Il 6 agosto, dopo la proiezione del film di Bob Fosse All that Jazz, assisteremo allo spartito visivo, alla partitura cinematografica della Signora del Jazz italiano, la pianista Rita Marcotulli, la quale con il suo ensemble, composto da
Javier Girotto ai sax soprano e baritono e flauto andino,
Aurora Barbatelli all'arpa celtica,
Pietro Ciancaglini al contrabbasso,
Michele Rabbia alla batteria, Clara Graziano e Gianni Iacobacci
agli organetti diatonici, con un intervento narrante di quest'ultimo, Fabio Gionfrida
al computer, unitamente a Pasquale Minieri supervisore, presenterà il suo
Omaggio a Truffaut, un'opera complessa ed originale pensata e realizzata unitamente alla regista
Maria Teresa De Vito, la quale ha "composto" la sequenza di immagini che scorreranno sullo schermo, in un intento di integrazione dialettica fra i due diversi, eppure simili materiali artistici, le immagini e i suoni.
Abbiamo incontrato via cavo, Rita Marcotulli, apprezzata compositrice e pianista, dalla complessa ma comunicativa creatività, affinata attraverso la sua fresca e colta fantasia.
O.C:
Rita, come nasce il progetto Truffaut?
R.M: Il cinema di Truffaut mi ha sempre emozionato, la sua estetica e un po' quella della "Nouvelle Vague", di usare il cinema come strumento di rivelazione del reale, al di fuori delle regole codificate, il carattere di "scrittura", di linguaggio autonomo da impiegare in nuove strutture estetiche, analoghe a quelle della letteratura, della lirica,
la personalizzazione della visione del mondo, attraverso la quale poter filtrare i fatti e i problemi dell'attualità, l'espressione cinematografica in assoluta libertà, al pari delle altre arti, dalla pittura alla musica, il piano dell'intimo colloquio, del parlar sottovoce, che spazia dallo scatto d'umore all'impennata fantastica, la proiezione della sua esistenza, mi ispirò il compact "The woman next door", a cui
Maria Teresa De Vito ha inteso aggiungere una sequenza
di immagini tratte dai film che mi hanno ispirato quei pezzi".

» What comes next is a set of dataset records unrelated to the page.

(* ===== verification/Spec2Rocq.v ===== *)
(** * PDF-AI-Chatbot: a verification development

    The program (src/src/) is a browser chat front end written in
    TypeScript/React.  It has three parts:

    - [src/src/utils/pdfUtils.ts]: two asynchronous functions.
      [extractTextFromPDF] opens a byte buffer with pdf.js, walks the pages
      [1..numPages] in order, joins the [str] of each page's text items with
      a space, appends every page followed by one space to an accumulator
      ([fullText += pageText + ' ']) and returns [fullText.trim()]; any
      rejection is replaced by [Error('Failed to extract text from PDF')].
      [getAnswerFromAI] builds a prompt from the document text and the
      question, sends it to the Gemini model and returns the response text,
      or a fixed fallback sentence when the text is empty or anything throws.
      The module initialisation (lines 4-11) builds the model client once.
    - [src/src/App.tsx]: the React component.  Its state is
      [pdfContent], [messages], [question] and [isLoading]; its handlers are
      [handleFileUpload] and [handleSubmit], each of which runs up to an
      [await], yields to the event loop, and finishes when the awaited
      promise settles.  The [disabled] attributes of the upload button, the
      text input and the send button gate which events the browser can
      deliver.
    - [src/src/components/ChatMessage.tsx]: a presentational component
      rendering one message (not used by [App], which renders messages
      inline).

    ** Files, in dependency order

    - [Spec2Rocq.v] (this file): the prelude shared by every file: the
      [pdfchat_scope] notation scope (which [JsString] fills with [||js],
      the [||] of strings), the [pdfchat] hint database and the
      [pdfchat_rw] rewrite database, the side-condition tactic
      [solve_side], and generic list and integer lemmas.
    - [JsString.v]: the ECMAScript string semantics the code relies on.
      A JS string is a list of UTF-16 code units ([list Z]); [trim] is
      String.prototype.trim over the exact WhiteSpace/LineTerminator set of
      ECMA-262; [js_join] is Array.prototype.join (undefined elements print
      as the empty string); [truthy] is string truthiness.  [trim_spec]
      shows that [trim] is the function of its declarative contract
      [trimmed_of] (white space removed at both ends and nowhere else).
    - [Promise.v]: the settled outcome of an awaited promise
      ([Resolved]/[Rejected]) as a monad (stdpp's [MRet]/[MBind], so the
      code reads [x ← m; k] as [const x = await m; k]), [try_catch] for
      [try { } catch { }], and its laws.
    - [PdfJs.v]: the part of pdf.js the program calls, as a type class
      [PdfJsLib] (getDocument, numPages, getPage, getTextContent) with the
      text item union [TextItem | TextMarkedContent]; and [MemPdf], a
      concrete in-memory instance used by the witnesses.
    - [Extract.v]: [extractTextFromPDF] as written (the [for] loop as a
      fuelled [Fixpoint] with the code's guard [i <= numPages]), the
      reference specification [extract_spec] (trim of the page texts
      joined by single spaces) and the refinement theorem between them.
    - [Answer.v]: the prompt template, the Gemini SDK surface
      ([GenerativeModel], [generateContent], [response.text()]) and
      [getAnswerFromAI] with its try/catch and [text || fallback].
    - [PdfUtils.v]: the interface [PdfUtilsApi] that [App] relies on
      (a type class with its laws: extraction results are trimmed and its
      errors opaque, answering never rejects), and the instance built from
      [Extract] and [Answer] that discharges it.
    - [App.v] ([Module App]): the React component as a state machine.
      [AppState] holds the four [useState] cells and the list of
      suspended handler invocations; each handler is split at each of its
      [await]s: [handleFileUpload_start] (up to [file.arrayBuffer()]),
      [handleFileUpload_buffer] (up to [extractTextFromPDF(buffer)]),
      [handleFileUpload_extract] (the rest), [handleSubmit_start] and
      [handleSubmit_settle]; [dispatch] delivers an event only to an
      enabled element (the gating functions [uploadButtonDisabled],
      [inputDisabled], [submitDisabled]); [app_step] is the step relation
      and [reachable] its closure from [initialState].  All of it is
      proved against [PdfUtilsApi]; the witnesses instantiate it with
      [pdfUtils] over [MemPdf].
    - [View.v]: the JSX of [App] (lines 89-169, [renderApp]) and the
      unused [ChatMessage] component as a virtual DOM: elements with
      their props ([className], [type], [accept], [value], [placeholder],
      [disabled], [ref], [key] and the handler props), icons and text;
      the message rows ([renderMessage], [key={index}]) and the button
      labels.
    - [Page.v]: the browser around the rendered page.  A [Page] is the
      state of [App] with the files selected in the hidden file input and
      whether the file dialog is open; [deliver] is one user action: the
      target element is found in [renderApp] by its props, a disabled
      element receives nothing, the handler its prop names runs;
      [fileInputRef.current?.click()] opens the (modal) file dialog; the
      file input fires [change] only when the chosen file differs from the
      selected one (compared by path, [File.name]); Enter submits through
      the form's default button.  [page_reachable] is the closure of
      [page_step] from [initialPage].
    - [Console.v]: the four [console.error] calls (pdfUtils.ts lines 29
      and 47, App.tsx lines 34 and 71).  The monad [logged] pairs the
      console entries a call wrote, in order, with its settled outcome
      (an error monad over a writer); [extractTextFromPDF_io] and
      [getAnswerFromAI_io] are the two functions of pdfUtils.ts with
      their logging, written over the same [try] blocks [extract_try] and
      [answer_try] as [Extract.v] and [Answer.v];
      [handleFileUpload_io] and [handleSubmit_io] are the console side of
      one run of each handler, whose state side is [App.v].
    - [Effect.v]: the scroll effect of lines 85-87.  A [Mounted]
      component is a [Page] with an identity for the array the
      [messages] cell holds (fresh for every action whose handler part
      calls [setMessages], since every call builds a new array:
      [action_writes], [resume_writes]) and the identity the effect last
      ran with; [commit] runs the effect when the two differ, as React's
      [Object.is] test on the dependency list [[messages]] does; the
      effect finds the marker [<div ref={messagesEndRef} />] in
      [renderApp] and scrolls it into view, recorded as the transcript
      shown above it.
    - [Gating.v]: the handlers delivered without the [disabled]
      attributes ([dispatch_ungated]), a comparison and not a model of
      the program, to show which part of [app_inv] the attributes
      carry.

    ** What is proved

    - Extraction ([Extract]): the code refines the contract of the spec
      ([extractTextFromPDF_refines]); the loop's fuel is enough and extra
      fuel changes nothing ([extract_pages_fuel]); the loop asks pdf.js
      only for pages [1..numPages], whatever the fuel
      ([extract_pages_reads_in_range]); every failure of getDocument,
      getPage or getTextContent yields exactly the opaque error;
      extraction succeeds exactly when the document opens and every page
      reads, and the error of the first unreadable page is the one the
      [try] block rejects with; the result is trimmed, and is exactly the
      joined page text with white space removed at both ends only
      ([extract_strips_only_edge_whitespace]: nothing visible is lost
      or reordered); marked-content
      items add an empty string to the join.
    - Answering ([Answer]): the function never rejects; it returns the
      model text verbatim when non-empty, the fallback sentence on an empty
      text and on any error, and nothing else; the prompt determines the
      context given the question and the question given the context, but
      is not injective (a document can forge the question).
    - Console: logging does not change how the functions settle (the
      outcomes of the [_io] functions are [extractTextFromPDF] and
      [getAnswerFromAI]); a failed extraction logs the error of its first
      unreadable page and rejects with the opaque error; an answer
      request logs exactly its request or [text()] error, and an empty
      text falls back without a log entry; one upload logs nothing, the
      file's error, or the extraction's cause followed by the opaque
      error, in that order; a submission never logs its own label; and,
      composed with [App] over the real [pdfUtils], the screen and the
      console agree on every upload (success shown exactly when nothing
      is logged, the error shown exactly when the last entry is the
      handler's own).
    - Effect: the effect sets no state, so the mounted component shows
      the pages of [Page.v]; after every action the last transcript
      scrolled into view is the current one; an action scrolls exactly
      when its handler called [setMessages], so a second failed upload
      scrolls although the transcript's value is unchanged, and typing
      never scrolls; the marker is rendered in every state, so the
      optional chaining [current?.] never skips the call.
    - Gating: neither handler checks [isLoading]; with the [disabled]
      attributes a second upload is not delivered while one is in
      flight, without them the first upload's [finally] clears the busy
      flag with the second extraction still awaited.
    - App: an invariant [app_inv] proved for every reachable state by rule
      induction ([reachable_inv]): the busy flag is set exactly while a
      handler is suspended and at most one is; the transcript is a bot
      header followed by user/bot pairs in interaction order; while no
      text is loaded the transcript has no user message; the loaded text
      is trimmed; no bubble of the transcript is empty or blank; a request
      in flight carries the loaded, non-empty document text and a
      non-blank question (the invariant of section 3 of the spec).  This
      last part rests on the interface law that answers are non-empty,
      which [getAnswerFromAI] discharges.  Functional theorems for each
      handler on each branch (one question round, upload success, upload
      failure at either await, blank PDF, the guard of [handleSubmit]);
      the document text is written only by a successful extraction
      ([pdfContent_written_by_extraction], section 5 of the spec);
      the guard branch and the [catch] of [handleSubmit] are unreachable
      from the UI; every reachable state settles back to idle within two
      steps; composed with the real [pdfUtils] over any pdf.js, an upload
      stores exactly the text section 8 prescribes
      ([upload_stores_extracted_text]); the end-to-end scenario of
      section 8.
    - View: the rendered list determines the transcript (a roundtrip);
      its rows carry distinct React keys; App's rows equal
      [<ChatMessage key={i} .../>] up to the icons; the buttons read
      "Processing..." exactly while a handler is suspended.
    - Page: the page refines [App] by a stuttering simulation
      ([deliver_sim], in the style of a simulation diagram): every state
      of a reachable page has a reachable [App] state, so the invariants
      above hold of what the browser shows ([page_refines_app]); the
      [disabled] props of [renderApp] gate the actions exactly as
      [App.dispatch] does ([page_gating_is_dispatch]); re-choosing the
      selected file runs no handler ([retry_same_file_ignored]); the
      section 8 scenario through clicks, the dialog and Enter ends in the
      state [App] computes.

    ** Findings (see PROJECT.json)

    The transcript is replaced, not appended to, on every upload; asking
    before an upload does nothing (the controls are disabled) where the
    spec wants a prompt message; a failed upload keeps the previous
    document; a PDF without text is reported as ready for questions while
    the input stays disabled; after a failed upload, choosing the same
    file again does nothing, because the file input is never cleared; the
    prompt does not delimit the document; the [catch] of [handleSubmit]
    is dead code; the cause of a failed extraction reaches only the
    console, and an empty model answer falls back without a log entry;
    mutual exclusion of the handlers rests only on the [disabled]
    attributes.

    ** Fuel

    The page loop is a [Fixpoint] on a [nat] fuel; the code runs it with
    fuel [Z.to_nat (numPages pdf)], which is exactly the number of
    iterations of [for (let i = 1; i <= pdf.numPages; i++)];
    [Extract.extract_pages_fuel] shows that any larger fuel gives the same
    result, and [Extract.extract_pages_spec] that this fuel reads every
    page, so the bound is enough.  No other definition needs fuel.

    ** Browser assumptions of [Page.v]

    Taken from the HTML Standard: the file dialog is modal (only choosing
    or cancelling reaches the page while it is open; promises still
    settle); cancelling fires no [change]; a [change] fires only for a new
    selection.  Under these the [if (!file) return] branch of
    [handleFileUpload] is not reached from the page (browsers that clear
    the selection on cancel do reach it).  React flushes the state
    updates of a click or submit before the next event, so each handler
    part is one atomic step.

    ** Not modelled

    - the format in which the browser prints a console entry (the
      entries are kept as the label and the [Error] value passed);
    - the geometry of scrolling: [scrollIntoView] is recorded as the
      transcript brought into view, not as pixel offsets, and the
      [smooth] behaviour (an animation) is not modelled; nor is the
      user's own scrolling, which the code does not observe;
    - React's development-only double run of effects under
      [StrictMode] (no entry point is in src/);
    - CSS: class names are kept as strings, their styling is not modelled;
    - the internals of pdf.js (parsing of PDF bytes) and of the Gemini
      service: both are parameters ([PdfJsLib], [GenerativeModel]);
    - the worker set-up of pdf.js ([GlobalWorkerOptions.workerSrc],
      a URL resolved by the bundler), which does not change what the
      calls return.

    ** Plan for the next sittings

    - the cancel behaviour of browsers that clear the selection, which
      reaches the [if (!file) return] branch and would let a failed file
      be chosen again;
    - the URL resolution of the worker path (lines 5-8), for a parsed
      [import.meta.url], if the bundler's rewriting is taken into
      account.
*)

From stdpp Require Import base list.
From Stdlib Require Import ZArith Lia.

O.C: Attraverso continue contaminazioni tra verità autobiografica, pezzi di realtà rubata alla vita quotidiana e a quella del set, fantasia pura e citazioni di altri autori ed opere cinematografiche, mescolando una struttura narrativa forte con continue improvvisazioni, Truffaut perviene alla verità del cinema diretto, che è improvvisazione e reinvenzione continua delle proprie forme: è qui il legame col jazz?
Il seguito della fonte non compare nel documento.